The Boston Celtics were the preseason favorites to win the Eastern Conference and, with Kyrie Irving and Gordon Hayward returning from last year’s conference finals squad, many thought they were the team best suited to challenge the Warriors for a title.
The regular season was an up-and-down grind that didn’t go according to plan, but the hope was they’d find a switch in the playoffs. A sweep of the Pacers in the first round seemed to indicate they maybe had another gear, but even that was a hard fought series that felt far more competitive than most sweeps. In Game 1 of their second round series with Milwaukee, they shut down Giannis Antetokounmpo and the Bucks, and again appeared to at least have the defense capable of a deep playoff run.
In the three games since, things have not been pretty for the Celtics, as they’ve dropped three straight to the Bucks, who have seemingly figured out how to attack their defense and Boston has not been able to keep up offensively.

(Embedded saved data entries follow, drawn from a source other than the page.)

(** * Expense tracker: a shallow embedding of [expense_tracker.py]

    The program is a command-line tool keeping a list of expense records
    in a JSON file.  Every command loads the whole file, works on the
    list in memory and, when it succeeds, writes the whole list back.

    The embedding follows the source function by function:
    - Python [float] values are IEEE 754 binary64 numbers, modelled by
      [spec_float] with [prec = 53] and [emax = 1024];
    - strings are [string]; ids and month numbers are unbounded Python
      [int]s, modelled by [Z];
    - the builtins the program calls ([float], [sum], [max],
      [datetime.strptime], [strftime]) are modelled on ASCII input;
    - the commands run in a small state-and-exception monad over a
      [world] made of the clock, the data file and standard output. *)

From Stdlib Require Import ZArith List String Ascii Bool Lia Sorted.
From Stdlib Require Import SpecFloat.
Import ListNotations.

Local Open Scope string_scope.
Local Open Scope list_scope.
Local Open Scope Z_scope.

(** ** Python exceptions and the pure exception monad *)

(** The only exception the program raises or catches is [ValueError]
    (and [json.JSONDecodeError], which [load_expenses] turns into an
    empty list on the spot). *)
Inductive exn : Type :=
| ValueError (msg : string).

Inductive result (A : Type) : Type :=
| Ok (a : A)
| Raise (e : exn).

Arguments Ok {A} a.
Arguments Raise {A} e.

Definition rbind {A B} (r : result A) (k : A -> result B) : result B :=
  match r with
  | Ok a => k a
  | Raise e => Raise e
  end.

(** [try: body  except ValueError: handler] for pure code. *)
Definition rcatch {A} (body : result A) (handler : exn -> result A) : result A :=
  match body with
  | Ok a => Ok a
  | Raise e => handler e
  end.

(** ** Characters *)

Module Char.

Definition code (c : ascii) : Z := Z.of_nat (nat_of_ascii c).

Definition is_digit (c : ascii) : bool := (48 <=? code c) && (code c <=? 57).

Definition digit_value (c : ascii) : Z := code c - 48.

Definition in_range (lo hi c : ascii) : bool :=
  (code lo <=? code c) && (code c <=? code hi).

(** [Py_ISSPACE]: space, and the controls tab to carriage return. *)
Definition Py_ISSPACE (c : ascii) : bool :=
  (code c =? 32) || ((9 <=? code c) && (code c <=? 13)).

(** [Py_TOLOWER] on ASCII. *)
Definition Py_TOLOWER (c : ascii) : ascii :=
  if (65 <=? code c) && (code c <=? 90)
  then ascii_of_nat (nat_of_ascii c + 32)
  else c.

(** The ASCII digit of [n mod 10]. *)
Definition of_digit (n : Z) : ascii := ascii_of_nat (Z.to_nat (48 + n mod 10)).

End Char.

(** ** Python floats *)

Module PyFloat.

Definition prec : Z := 53.
Definition emax : Z := 1024.

Definition float : Type := spec_float.

Definition zero : float := S754_zero false.
Definition nan : float := S754_nan.
Definition infinity (neg : bool) : float := S754_infinity neg.

Definition add : float -> float -> float := SFadd prec emax.
Definition leb : float -> float -> bool := SFleb.
Definition ltb : float -> float -> bool := SFltb.

(** The binary64 number nearest to [(-1)^neg * digits * 10^e10], ties
    to even: what a correctly rounded [strtod] returns for a decimal
    literal with digit string [digits] and decimal exponent [e10].
    Overflow gives an infinity and underflow a signed zero. *)
Definition of_decimal (neg : bool) (digits : Z) (e10 : Z) : float :=
  match digits with
  | Z0 => S754_zero neg
  | Zpos d =>
      if 0 <=? e10
      then binary_normalize prec emax
             (if neg then - (Zpos d * 10 ^ e10) else Zpos d * 10 ^ e10) 0 neg
      else
        let '(q, e, l) :=
          SFdiv_core_binary prec emax (Zpos d) 0 (10 ^ (- e10)) 0 in
        binary_round_aux prec emax neg q e l
  | Zneg _ => S754_nan
  end.

(** *** [float(str)] *)

(** A maximal run of ASCII digits: its value, its length, the rest. *)
Fixpoint digits_from (acc : Z) (n : Z) (s : list ascii) : Z * Z * list ascii :=
  match s with
  | c :: s' =>
      if Char.is_digit c
      then digits_from (10 * acc + Char.digit_value c) (n + 1) s'
      else (acc, n, s)
  | [] => (acc, n, s)
  end.

Definition sign_of (s : list ascii) : bool * list ascii :=
  match s with
  | "-"%char :: s' => (true, s')
  | "+"%char :: s' => (false, s')
  | _ => (false, s)
  end.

One of their main problems on that end of the floor has been the play of Kyrie Irving, the team’s lone All-Star and the man that proclaimed during their regular season struggles they would be fine simply because of his presence.
For a portion of the playoffs, that seemed to be the case, but a 19-for-62 stretch over the last three games has led to questions for Irving and the Celtics moving forward. They will undoubtedly need him to break this spell that saw him go 7-for-22 from the floor in a disappointing 113-101 loss in Game 4, but Irving doesn’t seem too concerned and thinks part of his problem in Game 4 was not shooting enough.

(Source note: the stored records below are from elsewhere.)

(** * Instrument agent control core

    A shallow embedding of the transaction manager, the protected-operation
    wrapper and the driver-reset state handlers of
    [ion/agents/instrumentagents/instrument_agent.py], with the properties
    the design document states about them.

    The agent is a single Python object driven by the Twisted reactor.  Its
    attributes become the fields of the record [Agent]; the parts of the
    runtime it talks to (delayed calls of the reactor, deferreds, the UUID
    source) are fields of the same record, so that every method is a
    function from an agent to an agent. *)

From stdpp Require Import gmap strings list.
From Stdlib Require Import NArith Lia Ascii.

(** ** Result codes *)

(** Modelled from the spec: [InstErrorCode] of
    [ion/agents/instrumentagents/instrument_constants.py], which is not part
    of the sources at hand.  The codes are those of the error taxonomy of the
    design document, together with [GET_OBSERVATORY_ERR], which the operation
    bodies name; [is_ok] holds of [OK] alone and [is_error] of every other
    code. *)
Module InstErrorCode.

Inductive t : Set :=
  | OK
  | LOCKED_RESOURCE
  | RESOURCE_NOT_LOCKED
  | INVALID_TRANSACTION_ID
  | TIMEOUT
  | INCORRECT_STATE
  | AGENT_INIT_FAILED
  | AGENT_DEINIT_FAILED
  | DRIVER_CONNECT_FAILED
  | DRIVER_DISCONNECT_FAILED
  | INVALID_PARAMETER
  | INVALID_PARAM_VALUE
  | INVALID_CAPABILITY
  | INVALID_STATUS
  | UNKNOWN_COMMAND
  | REQUIRED_PARAMETER
  | NOT_IMPLEMENTED
  | UNKNOWN_ERROR
  | GET_OBSERVATORY_ERR.

#[global] Instance eq_dec : EqDecision t.
Proof. solve_decision. Defined.

Definition is_ok (x : t) : bool := bool_decide (x = OK).

Definition is_error (x : t) : bool := negb (is_ok x).

End InstErrorCode.

(** ** Agent states and events *)

(** Modelled from the spec: [AgentState] of [instrument_constants.py]. *)
Module AgentState.

Inductive t : Set :=
  | POWERED_DOWN
  | UNINITIALIZED
  | INACTIVE
  | IDLE
  | STOPPED
  | OBSERVATORY_MODE
  | DIRECT_ACCESS_MODE
  | UNKNOWN.

#[global] Instance eq_dec : EqDecision t.
Proof. solve_decision. Defined.

End AgentState.

(** Modelled from the spec: [AgentEvent] of [instrument_constants.py]. *)
Module AgentEvent.

Inductive t : Set :=
  | ENTER
  | EXIT
  | INITIALIZE
  | RESET
  | GO_ACTIVE
  | GO_INACTIVE
  | RUN
  | CLEAR
  | PAUSE
  | RESUME
  | GO_OBSERVATORY_MODE
  | GO_DIRECT_ACCESS_MODE.

#[global] Instance eq_dec : EqDecision t.
Proof. solve_decision. Defined.

End AgentEvent.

This is the mentality of every great offensive player, but the question for Irving and Boston’s offense moving forward will be whether they can get him better quality looks at the basket. Few players, if any, are better at converting tough looks at the rim than Irving, but the Bucks have been happy to let him try contested floaters and fading midrange jumpers this series. Irving was 1-of-6 from three-point range in Game 4 and 1-of-6 on two-point shots outside the restricted area.

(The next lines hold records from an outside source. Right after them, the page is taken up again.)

(** No proper prefix of the path addresses a leaf of the document: every
    ancestor of the addressed position is a container, or is missing. *)
Fixpoint avoids_leaves (h : heap) (cur : value) (p : Path) : bool :=
  match p with
  | [] => true
  | seg :: rest =>
      negb (is_leaf cur) && avoids_leaves h (read_opt h cur (to_key seg)) rest
  end.

Definition is_intrinsic (v : value) : bool :=
  match v with VIntrinsic _ => true | _ => false end.

Definition is_function (v : value) : bool := type_tag_eqb (typeof v) TFunction.

(** Whether an object of the heap is an array. *)
Definition is_array (o : object) : bool :=
  match o with Arr _ _ => true | _ => false end.

(** The keys under which an assignment to a new clone makes an entry, or
    replaces one: every key but [__proto__], which goes to the inherited
    setter, and but [length] where the clone is an array. *)
Definition entry_key (arr : bool) (k : key) : bool :=
  negb (is_name "__proto__" k) && negb (arr && is_name "length" k).

(** A path whose steps are entry keys for the nodes they are applied to,
    and that goes through no built-in object. *)
Fixpoint plain (h : heap) (src : value) (p : Path) : bool :=
  match p with
  | [] => true
  | k :: rest =>
      negb (is_intrinsic src) && entry_key (isArray h src) (to_key k)
      && plain h (read_opt h src (to_key k)) rest
  end.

Given the shortcomings of many of his teammates, the Celtics need an aggressive Irving, but it has to be to create better opportunities. If he can’t and the players around him can’t knock down open shots he helps create for them, the Celtics will likely start their offseason very soon and have some soul-searching to do — and wonder if Irving will be coming back.
Whatever the case in Game 5, expect Irving to have a high volume shooting night. Whether that’s highly productive or not may determine if they come back to Boston for a Game 6.